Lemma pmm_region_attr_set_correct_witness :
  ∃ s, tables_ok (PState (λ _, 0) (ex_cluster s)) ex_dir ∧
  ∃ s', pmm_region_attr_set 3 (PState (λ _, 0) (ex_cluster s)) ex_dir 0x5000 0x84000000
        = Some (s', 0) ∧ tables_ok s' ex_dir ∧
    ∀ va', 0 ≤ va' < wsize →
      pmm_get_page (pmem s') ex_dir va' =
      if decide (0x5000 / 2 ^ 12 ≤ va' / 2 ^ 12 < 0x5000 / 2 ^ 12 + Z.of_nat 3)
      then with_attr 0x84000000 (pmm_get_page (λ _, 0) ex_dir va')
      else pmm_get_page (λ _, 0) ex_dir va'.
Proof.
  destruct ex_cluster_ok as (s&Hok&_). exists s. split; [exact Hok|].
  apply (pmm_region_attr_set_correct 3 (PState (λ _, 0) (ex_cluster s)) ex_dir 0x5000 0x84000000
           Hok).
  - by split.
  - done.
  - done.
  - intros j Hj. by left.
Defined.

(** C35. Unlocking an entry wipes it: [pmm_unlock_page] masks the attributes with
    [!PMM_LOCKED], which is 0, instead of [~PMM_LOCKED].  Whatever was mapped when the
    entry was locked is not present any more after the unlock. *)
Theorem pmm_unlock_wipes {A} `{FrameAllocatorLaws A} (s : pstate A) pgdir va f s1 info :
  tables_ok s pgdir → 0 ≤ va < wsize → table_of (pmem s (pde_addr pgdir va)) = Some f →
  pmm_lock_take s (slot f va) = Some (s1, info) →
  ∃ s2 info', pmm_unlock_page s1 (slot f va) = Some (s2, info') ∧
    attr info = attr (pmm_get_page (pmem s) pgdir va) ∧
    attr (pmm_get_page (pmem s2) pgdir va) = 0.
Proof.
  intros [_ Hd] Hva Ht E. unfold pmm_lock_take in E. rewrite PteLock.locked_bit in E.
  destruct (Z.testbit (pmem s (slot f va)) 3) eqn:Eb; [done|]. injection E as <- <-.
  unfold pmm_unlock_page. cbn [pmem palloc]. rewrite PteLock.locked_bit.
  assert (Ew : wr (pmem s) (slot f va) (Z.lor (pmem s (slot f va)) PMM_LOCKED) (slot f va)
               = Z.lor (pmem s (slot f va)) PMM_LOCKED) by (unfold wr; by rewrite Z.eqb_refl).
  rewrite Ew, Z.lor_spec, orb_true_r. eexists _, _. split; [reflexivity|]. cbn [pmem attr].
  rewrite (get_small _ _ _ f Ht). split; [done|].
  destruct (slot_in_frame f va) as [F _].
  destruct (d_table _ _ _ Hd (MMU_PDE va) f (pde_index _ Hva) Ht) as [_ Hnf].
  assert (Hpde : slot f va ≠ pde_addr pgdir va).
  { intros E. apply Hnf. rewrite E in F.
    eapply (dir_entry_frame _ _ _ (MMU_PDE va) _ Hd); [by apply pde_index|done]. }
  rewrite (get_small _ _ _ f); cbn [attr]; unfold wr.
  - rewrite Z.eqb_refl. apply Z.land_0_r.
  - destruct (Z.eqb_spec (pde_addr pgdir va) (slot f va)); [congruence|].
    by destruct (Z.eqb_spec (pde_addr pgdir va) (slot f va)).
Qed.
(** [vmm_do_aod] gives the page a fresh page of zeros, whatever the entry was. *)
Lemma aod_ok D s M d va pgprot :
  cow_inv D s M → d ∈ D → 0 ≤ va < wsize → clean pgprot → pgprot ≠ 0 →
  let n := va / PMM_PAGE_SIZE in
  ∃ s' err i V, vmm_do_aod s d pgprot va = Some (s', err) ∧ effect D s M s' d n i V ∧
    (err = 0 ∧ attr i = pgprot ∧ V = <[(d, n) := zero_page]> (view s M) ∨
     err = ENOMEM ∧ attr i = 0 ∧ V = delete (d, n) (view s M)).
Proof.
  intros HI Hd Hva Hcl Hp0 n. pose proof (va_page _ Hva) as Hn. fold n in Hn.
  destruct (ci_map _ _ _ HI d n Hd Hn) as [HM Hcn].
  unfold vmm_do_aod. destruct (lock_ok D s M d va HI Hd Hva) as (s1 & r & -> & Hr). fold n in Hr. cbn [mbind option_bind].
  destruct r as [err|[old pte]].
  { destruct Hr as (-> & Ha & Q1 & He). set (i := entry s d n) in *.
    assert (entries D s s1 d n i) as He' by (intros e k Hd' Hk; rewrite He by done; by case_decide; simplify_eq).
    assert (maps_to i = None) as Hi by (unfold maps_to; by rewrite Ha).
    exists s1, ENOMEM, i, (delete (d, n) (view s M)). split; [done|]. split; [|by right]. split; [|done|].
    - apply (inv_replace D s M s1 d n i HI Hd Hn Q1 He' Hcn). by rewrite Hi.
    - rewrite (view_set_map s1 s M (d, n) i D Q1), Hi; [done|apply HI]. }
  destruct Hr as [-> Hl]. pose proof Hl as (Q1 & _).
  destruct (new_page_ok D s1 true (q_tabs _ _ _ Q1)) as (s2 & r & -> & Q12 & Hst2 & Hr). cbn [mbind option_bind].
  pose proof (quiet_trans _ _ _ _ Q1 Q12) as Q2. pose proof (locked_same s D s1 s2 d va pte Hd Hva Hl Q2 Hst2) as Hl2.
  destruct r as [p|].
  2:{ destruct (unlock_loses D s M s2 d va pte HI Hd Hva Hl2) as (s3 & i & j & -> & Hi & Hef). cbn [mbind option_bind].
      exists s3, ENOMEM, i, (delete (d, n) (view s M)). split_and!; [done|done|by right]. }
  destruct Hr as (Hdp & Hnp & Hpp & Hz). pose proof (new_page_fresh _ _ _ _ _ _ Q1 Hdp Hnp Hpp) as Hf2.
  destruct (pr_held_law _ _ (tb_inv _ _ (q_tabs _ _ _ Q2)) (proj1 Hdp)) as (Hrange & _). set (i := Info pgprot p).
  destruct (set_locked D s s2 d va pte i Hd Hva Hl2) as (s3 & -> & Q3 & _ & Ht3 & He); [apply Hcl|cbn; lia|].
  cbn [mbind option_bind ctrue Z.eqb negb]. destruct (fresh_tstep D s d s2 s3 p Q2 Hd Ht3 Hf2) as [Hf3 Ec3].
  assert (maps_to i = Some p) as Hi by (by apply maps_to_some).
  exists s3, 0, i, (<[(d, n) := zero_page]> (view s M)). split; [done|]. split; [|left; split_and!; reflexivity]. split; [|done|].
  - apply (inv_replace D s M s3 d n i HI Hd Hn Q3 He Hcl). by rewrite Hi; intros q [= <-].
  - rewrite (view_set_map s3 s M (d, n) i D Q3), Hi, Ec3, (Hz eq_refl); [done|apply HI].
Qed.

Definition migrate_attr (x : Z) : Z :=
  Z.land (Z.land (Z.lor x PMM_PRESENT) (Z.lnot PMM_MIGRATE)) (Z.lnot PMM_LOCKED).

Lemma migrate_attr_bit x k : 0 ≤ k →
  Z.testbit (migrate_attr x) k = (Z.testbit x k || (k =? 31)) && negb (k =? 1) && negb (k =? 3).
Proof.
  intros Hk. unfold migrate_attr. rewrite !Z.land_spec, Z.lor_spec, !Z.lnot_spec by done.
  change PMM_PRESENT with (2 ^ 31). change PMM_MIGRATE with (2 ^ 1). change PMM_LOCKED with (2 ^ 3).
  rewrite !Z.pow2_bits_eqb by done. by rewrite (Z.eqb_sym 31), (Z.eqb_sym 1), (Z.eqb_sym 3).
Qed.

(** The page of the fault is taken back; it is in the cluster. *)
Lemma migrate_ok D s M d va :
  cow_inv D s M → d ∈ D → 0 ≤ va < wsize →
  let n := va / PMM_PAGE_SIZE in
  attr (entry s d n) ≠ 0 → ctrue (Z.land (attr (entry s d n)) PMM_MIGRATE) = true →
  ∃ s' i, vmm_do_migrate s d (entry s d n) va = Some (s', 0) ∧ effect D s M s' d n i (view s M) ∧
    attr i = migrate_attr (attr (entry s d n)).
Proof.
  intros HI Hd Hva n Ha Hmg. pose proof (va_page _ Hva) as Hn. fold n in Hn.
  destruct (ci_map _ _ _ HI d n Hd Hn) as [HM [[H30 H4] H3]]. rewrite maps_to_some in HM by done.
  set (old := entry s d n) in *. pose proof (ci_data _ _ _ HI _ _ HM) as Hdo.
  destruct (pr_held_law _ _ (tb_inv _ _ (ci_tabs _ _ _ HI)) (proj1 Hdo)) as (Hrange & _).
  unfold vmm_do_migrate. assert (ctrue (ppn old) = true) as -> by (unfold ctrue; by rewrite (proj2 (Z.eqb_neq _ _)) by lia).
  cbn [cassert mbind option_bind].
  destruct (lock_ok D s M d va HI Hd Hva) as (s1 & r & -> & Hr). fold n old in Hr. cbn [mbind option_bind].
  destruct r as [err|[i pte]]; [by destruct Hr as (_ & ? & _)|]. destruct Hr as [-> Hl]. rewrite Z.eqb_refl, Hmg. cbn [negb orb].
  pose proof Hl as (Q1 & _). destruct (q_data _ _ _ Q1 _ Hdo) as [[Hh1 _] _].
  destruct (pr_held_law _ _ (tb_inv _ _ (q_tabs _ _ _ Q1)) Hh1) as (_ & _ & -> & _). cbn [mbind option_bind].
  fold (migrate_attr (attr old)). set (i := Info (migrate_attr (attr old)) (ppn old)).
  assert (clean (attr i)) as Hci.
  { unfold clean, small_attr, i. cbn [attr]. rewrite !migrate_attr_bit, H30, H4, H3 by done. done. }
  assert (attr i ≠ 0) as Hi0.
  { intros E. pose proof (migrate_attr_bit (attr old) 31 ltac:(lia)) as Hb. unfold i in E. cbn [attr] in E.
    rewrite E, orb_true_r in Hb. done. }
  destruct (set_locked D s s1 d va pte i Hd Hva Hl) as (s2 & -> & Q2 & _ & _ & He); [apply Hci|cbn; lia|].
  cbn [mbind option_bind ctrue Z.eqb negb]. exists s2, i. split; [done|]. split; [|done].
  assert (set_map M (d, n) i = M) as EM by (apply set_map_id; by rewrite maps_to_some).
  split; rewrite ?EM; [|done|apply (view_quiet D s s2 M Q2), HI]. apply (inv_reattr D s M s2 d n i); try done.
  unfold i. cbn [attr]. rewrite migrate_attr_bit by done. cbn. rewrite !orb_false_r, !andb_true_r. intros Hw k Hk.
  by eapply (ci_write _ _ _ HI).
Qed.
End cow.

* * *

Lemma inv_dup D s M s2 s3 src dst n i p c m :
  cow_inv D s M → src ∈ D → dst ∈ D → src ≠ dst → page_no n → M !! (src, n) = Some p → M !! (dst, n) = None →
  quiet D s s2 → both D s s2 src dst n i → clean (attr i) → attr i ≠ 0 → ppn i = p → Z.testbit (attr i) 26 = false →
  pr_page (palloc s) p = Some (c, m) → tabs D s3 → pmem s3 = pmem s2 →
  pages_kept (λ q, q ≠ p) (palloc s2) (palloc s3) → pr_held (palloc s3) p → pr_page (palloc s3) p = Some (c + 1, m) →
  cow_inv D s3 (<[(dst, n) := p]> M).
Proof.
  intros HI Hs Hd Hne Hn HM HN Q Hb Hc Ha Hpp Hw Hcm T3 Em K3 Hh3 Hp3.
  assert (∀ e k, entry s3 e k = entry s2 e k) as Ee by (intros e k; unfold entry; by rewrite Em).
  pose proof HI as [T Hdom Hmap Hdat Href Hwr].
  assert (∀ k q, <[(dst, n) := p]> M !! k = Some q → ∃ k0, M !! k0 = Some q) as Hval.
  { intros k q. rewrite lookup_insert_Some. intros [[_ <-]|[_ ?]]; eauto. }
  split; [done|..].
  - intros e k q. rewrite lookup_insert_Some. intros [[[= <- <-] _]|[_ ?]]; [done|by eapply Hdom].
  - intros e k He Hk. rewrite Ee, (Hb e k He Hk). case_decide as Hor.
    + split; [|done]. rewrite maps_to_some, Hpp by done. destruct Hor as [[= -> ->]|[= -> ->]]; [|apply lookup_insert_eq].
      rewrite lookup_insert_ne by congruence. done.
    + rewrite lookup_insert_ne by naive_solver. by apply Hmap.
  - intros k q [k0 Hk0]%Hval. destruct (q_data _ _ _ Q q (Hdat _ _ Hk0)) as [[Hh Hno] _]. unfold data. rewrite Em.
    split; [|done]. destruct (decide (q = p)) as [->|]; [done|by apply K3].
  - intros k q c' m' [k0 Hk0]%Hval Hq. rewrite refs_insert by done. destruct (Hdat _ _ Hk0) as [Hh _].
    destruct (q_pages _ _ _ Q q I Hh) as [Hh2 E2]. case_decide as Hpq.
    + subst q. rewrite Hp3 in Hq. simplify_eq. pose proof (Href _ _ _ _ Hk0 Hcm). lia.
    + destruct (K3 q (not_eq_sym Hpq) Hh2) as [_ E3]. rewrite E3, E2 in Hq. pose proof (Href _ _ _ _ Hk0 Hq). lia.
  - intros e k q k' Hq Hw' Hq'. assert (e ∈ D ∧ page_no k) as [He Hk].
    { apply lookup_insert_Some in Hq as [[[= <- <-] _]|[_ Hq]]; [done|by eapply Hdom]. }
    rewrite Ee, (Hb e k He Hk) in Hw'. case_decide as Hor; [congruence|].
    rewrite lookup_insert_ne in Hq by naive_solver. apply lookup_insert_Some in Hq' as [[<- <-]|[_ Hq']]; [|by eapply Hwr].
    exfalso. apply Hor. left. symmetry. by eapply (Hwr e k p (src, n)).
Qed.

# TASK
In the listing above, find the line with "s' ex_dir ∧" and the line with "(s : pstate"; output exactly those lines and all lines between them.

# REPLY
        = Some (s', 0) ∧ tables_ok s' ex_dir ∧
    ∀ va', 0 ≤ va' < wsize →
      pmm_get_page (pmem s') ex_dir va' =
      if decide (0x5000 / 2 ^ 12 ≤ va' / 2 ^ 12 < 0x5000 / 2 ^ 12 + Z.of_nat 3)
      then with_attr 0x84000000 (pmm_get_page (λ _, 0) ex_dir va')
      else pmm_get_page (λ _, 0) ex_dir va'.
Proof.
  destruct ex_cluster_ok as (s&Hok&_). exists s. split; [exact Hok|].
  apply (pmm_region_attr_set_correct 3 (PState (λ _, 0) (ex_cluster s)) ex_dir 0x5000 0x84000000
           Hok).
  - by split.
  - done.
  - done.
  - intros j Hj. by left.
Defined.

(** C35. Unlocking an entry wipes it: [pmm_unlock_page] masks the attributes with
    [!PMM_LOCKED], which is 0, instead of [~PMM_LOCKED].  Whatever was mapped when the
    entry was locked is not present any more after the unlock. *)
Theorem pmm_unlock_wipes {A} `{FrameAllocatorLaws A} (s : pstate A) pgdir va f s1 info :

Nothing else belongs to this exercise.